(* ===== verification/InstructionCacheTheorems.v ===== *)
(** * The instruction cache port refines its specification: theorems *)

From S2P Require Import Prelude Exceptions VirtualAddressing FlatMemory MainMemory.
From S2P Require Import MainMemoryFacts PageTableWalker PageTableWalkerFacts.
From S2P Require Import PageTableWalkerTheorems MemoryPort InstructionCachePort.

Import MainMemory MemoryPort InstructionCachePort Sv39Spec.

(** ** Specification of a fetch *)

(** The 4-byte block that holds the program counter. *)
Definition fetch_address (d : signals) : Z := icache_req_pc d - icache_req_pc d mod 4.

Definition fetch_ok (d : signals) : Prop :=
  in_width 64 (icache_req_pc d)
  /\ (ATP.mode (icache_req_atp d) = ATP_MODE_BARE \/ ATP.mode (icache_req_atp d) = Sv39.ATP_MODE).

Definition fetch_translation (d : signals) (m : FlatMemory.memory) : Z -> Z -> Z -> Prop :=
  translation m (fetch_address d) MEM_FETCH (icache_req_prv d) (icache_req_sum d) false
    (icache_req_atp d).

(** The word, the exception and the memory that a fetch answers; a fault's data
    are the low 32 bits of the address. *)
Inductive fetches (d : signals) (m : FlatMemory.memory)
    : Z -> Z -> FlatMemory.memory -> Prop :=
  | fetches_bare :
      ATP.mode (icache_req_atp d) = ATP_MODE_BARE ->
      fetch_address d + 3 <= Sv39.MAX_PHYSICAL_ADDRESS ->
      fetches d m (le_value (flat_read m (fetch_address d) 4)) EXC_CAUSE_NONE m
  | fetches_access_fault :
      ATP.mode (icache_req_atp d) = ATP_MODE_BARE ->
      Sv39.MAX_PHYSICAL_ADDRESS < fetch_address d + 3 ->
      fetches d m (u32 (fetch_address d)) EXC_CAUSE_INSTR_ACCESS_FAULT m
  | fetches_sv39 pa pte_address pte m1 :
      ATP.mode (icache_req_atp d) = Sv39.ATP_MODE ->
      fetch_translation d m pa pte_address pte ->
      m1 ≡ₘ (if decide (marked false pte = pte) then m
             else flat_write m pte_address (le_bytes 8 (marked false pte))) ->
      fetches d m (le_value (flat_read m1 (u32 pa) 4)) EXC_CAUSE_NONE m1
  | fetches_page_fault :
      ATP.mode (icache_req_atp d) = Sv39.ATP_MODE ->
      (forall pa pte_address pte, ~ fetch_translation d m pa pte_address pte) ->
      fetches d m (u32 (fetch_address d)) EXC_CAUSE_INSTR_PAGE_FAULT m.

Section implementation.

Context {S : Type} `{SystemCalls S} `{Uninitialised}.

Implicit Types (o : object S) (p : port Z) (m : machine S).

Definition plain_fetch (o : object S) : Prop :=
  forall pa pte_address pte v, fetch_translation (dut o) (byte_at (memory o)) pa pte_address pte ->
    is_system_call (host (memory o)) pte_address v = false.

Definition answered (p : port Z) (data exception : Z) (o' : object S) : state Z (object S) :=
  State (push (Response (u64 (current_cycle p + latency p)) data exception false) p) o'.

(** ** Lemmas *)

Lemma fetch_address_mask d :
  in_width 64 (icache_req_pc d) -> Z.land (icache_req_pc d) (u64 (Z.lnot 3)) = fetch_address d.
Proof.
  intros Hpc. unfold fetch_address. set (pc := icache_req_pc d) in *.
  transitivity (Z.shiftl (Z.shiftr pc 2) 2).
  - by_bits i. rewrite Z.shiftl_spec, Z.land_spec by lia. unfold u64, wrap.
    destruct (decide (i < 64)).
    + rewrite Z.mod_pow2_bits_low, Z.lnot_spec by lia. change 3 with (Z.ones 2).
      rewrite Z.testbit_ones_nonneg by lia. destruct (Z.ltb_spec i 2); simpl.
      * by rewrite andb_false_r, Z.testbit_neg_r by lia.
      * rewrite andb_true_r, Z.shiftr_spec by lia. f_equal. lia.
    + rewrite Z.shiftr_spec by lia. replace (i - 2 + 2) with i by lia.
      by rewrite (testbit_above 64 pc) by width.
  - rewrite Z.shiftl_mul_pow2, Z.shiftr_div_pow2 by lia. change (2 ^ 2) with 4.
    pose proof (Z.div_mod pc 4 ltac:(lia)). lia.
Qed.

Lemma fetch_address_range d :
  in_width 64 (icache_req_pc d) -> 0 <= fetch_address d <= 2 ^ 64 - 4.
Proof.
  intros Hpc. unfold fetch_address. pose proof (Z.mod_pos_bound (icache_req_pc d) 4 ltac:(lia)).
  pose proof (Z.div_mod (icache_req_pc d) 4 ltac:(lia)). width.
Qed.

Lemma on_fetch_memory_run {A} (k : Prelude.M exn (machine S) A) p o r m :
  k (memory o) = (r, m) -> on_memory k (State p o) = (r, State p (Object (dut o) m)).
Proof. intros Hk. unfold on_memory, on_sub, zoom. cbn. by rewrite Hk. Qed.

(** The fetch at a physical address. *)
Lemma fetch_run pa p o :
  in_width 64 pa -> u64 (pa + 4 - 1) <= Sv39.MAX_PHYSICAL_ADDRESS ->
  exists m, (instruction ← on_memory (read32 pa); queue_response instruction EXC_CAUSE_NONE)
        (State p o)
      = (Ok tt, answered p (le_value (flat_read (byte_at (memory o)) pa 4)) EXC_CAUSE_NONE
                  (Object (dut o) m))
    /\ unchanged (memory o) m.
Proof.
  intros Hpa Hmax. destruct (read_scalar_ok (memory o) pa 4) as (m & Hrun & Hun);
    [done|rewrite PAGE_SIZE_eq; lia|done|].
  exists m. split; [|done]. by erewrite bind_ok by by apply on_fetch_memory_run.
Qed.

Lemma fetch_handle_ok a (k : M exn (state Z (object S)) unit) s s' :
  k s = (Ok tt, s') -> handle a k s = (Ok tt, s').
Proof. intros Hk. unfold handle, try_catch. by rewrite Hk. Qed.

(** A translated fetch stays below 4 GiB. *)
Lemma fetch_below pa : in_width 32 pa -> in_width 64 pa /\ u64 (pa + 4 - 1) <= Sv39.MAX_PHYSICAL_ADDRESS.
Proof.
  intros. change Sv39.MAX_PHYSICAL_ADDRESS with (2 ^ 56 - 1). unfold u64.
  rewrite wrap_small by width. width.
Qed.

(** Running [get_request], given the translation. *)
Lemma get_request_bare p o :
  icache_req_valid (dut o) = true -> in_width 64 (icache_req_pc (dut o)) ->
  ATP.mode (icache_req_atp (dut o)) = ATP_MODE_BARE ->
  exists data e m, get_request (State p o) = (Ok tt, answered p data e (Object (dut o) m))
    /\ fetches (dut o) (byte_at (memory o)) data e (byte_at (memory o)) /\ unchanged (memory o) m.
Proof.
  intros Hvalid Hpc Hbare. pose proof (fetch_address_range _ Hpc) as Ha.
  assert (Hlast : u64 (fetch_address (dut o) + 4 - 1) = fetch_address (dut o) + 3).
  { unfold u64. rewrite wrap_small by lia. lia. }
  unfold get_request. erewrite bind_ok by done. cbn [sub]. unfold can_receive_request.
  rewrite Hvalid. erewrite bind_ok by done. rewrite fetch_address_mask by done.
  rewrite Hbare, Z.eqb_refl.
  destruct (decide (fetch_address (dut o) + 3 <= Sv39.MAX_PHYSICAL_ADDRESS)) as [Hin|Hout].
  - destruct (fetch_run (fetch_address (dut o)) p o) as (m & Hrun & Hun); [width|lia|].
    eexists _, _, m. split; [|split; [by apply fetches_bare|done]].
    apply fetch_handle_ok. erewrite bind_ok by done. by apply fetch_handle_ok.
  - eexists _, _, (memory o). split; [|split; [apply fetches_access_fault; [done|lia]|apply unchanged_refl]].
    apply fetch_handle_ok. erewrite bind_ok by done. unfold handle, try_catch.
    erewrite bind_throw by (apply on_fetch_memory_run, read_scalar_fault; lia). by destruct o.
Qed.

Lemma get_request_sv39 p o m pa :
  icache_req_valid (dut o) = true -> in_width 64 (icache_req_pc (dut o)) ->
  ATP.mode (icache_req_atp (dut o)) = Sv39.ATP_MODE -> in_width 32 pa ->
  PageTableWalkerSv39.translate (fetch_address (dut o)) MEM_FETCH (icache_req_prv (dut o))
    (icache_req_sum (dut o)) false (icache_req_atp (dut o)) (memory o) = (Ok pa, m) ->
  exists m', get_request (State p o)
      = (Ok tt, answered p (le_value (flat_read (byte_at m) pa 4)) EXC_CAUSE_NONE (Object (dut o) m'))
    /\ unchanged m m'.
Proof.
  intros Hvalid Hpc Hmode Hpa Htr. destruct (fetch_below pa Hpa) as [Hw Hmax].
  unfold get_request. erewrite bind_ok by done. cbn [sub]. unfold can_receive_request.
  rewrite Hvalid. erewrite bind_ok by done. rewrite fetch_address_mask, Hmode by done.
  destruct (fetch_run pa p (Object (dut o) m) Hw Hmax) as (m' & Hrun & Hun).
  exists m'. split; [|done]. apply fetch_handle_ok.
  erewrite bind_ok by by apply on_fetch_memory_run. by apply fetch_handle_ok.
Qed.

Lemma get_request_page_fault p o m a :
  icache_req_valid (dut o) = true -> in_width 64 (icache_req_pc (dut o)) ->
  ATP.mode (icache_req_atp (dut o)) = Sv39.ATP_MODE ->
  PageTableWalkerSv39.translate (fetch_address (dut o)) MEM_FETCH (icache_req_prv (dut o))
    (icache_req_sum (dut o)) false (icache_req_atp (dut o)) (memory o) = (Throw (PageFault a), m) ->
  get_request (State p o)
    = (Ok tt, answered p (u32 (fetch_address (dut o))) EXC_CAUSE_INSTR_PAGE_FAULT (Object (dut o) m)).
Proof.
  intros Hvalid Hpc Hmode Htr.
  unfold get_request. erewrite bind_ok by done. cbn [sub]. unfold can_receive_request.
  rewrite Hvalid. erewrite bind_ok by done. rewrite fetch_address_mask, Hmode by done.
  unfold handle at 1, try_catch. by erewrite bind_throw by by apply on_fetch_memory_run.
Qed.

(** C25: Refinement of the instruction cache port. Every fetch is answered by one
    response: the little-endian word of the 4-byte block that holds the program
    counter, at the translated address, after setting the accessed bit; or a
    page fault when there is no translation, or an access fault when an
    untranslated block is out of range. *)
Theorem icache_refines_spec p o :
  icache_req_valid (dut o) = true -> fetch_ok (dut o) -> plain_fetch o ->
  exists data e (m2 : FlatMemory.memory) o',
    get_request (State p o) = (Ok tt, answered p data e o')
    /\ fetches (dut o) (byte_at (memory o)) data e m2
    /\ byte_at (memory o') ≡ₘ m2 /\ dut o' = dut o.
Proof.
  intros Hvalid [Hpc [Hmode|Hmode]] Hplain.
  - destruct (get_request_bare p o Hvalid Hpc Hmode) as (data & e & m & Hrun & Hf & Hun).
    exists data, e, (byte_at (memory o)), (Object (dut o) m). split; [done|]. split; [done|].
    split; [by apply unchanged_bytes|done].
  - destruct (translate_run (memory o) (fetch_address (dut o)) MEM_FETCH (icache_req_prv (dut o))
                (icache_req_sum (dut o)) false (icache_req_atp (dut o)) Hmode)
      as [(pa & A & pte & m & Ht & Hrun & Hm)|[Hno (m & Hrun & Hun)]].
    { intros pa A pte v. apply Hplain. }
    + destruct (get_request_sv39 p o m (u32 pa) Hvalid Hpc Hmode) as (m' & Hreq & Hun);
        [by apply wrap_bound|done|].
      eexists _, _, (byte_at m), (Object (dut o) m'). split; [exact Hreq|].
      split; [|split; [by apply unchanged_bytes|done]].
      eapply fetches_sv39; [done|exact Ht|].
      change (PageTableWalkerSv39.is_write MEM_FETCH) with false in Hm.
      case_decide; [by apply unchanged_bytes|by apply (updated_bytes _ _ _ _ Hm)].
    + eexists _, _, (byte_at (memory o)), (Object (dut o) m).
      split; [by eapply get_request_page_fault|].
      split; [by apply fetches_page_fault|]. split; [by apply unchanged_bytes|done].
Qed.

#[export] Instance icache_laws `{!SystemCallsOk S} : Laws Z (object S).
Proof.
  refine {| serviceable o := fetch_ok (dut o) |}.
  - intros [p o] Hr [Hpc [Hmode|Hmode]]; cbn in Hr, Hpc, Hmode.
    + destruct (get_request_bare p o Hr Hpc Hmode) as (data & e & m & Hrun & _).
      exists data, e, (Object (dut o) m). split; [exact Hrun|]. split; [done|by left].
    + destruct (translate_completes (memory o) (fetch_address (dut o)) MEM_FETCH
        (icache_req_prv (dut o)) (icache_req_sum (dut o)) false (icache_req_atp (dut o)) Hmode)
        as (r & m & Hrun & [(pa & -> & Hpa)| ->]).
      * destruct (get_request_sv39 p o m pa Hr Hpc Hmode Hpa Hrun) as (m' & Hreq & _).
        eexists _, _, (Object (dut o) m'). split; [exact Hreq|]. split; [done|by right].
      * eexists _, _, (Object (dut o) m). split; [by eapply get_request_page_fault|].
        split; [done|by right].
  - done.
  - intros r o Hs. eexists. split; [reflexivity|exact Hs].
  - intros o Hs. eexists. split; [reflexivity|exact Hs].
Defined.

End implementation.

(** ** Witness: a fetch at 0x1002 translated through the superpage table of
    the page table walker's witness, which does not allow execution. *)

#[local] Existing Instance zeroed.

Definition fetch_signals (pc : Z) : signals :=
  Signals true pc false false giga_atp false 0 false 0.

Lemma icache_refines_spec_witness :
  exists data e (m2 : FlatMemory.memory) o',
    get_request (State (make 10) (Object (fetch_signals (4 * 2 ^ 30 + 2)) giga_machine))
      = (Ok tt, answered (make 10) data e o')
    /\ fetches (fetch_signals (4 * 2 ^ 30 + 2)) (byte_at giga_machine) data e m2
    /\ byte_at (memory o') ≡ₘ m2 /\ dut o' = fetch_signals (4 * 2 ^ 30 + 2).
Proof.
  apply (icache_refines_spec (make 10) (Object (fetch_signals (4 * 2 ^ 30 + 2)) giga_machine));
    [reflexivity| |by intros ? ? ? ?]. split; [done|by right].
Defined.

----

▸ Assigned task: Above are the records; copy exactly the lines from the line with "fetch_translation d m pa pte_address pte ->" through the line with "destruct (decide (i < 64)).", both included.

▸ Result of the task:
      fetch_translation d m pa pte_address pte ->
      m1 ≡ₘ (if decide (marked false pte = pte) then m
             else flat_write m pte_address (le_bytes 8 (marked false pte))) ->
      fetches d m (le_value (flat_read m1 (u32 pa) 4)) EXC_CAUSE_NONE m1
  | fetches_page_fault :
      ATP.mode (icache_req_atp d) = Sv39.ATP_MODE ->
      (forall pa pte_address pte, ~ fetch_translation d m pa pte_address pte) ->
      fetches d m (u32 (fetch_address d)) EXC_CAUSE_INSTR_PAGE_FAULT m.

Section implementation.

Context {S : Type} `{SystemCalls S} `{Uninitialised}.

Implicit Types (o : object S) (p : port Z) (m : machine S).

Definition plain_fetch (o : object S) : Prop :=
  forall pa pte_address pte v, fetch_translation (dut o) (byte_at (memory o)) pa pte_address pte ->
    is_system_call (host (memory o)) pte_address v = false.

Definition answered (p : port Z) (data exception : Z) (o' : object S) : state Z (object S) :=
  State (push (Response (u64 (current_cycle p + latency p)) data exception false) p) o'.

(** ** Lemmas *)

Lemma fetch_address_mask d :
  in_width 64 (icache_req_pc d) -> Z.land (icache_req_pc d) (u64 (Z.lnot 3)) = fetch_address d.
Proof.
  intros Hpc. unfold fetch_address. set (pc := icache_req_pc d) in *.
  transitivity (Z.shiftl (Z.shiftr pc 2) 2).
  - by_bits i. rewrite Z.shiftl_spec, Z.land_spec by lia. unfold u64, wrap.
    destruct (decide (i < 64)).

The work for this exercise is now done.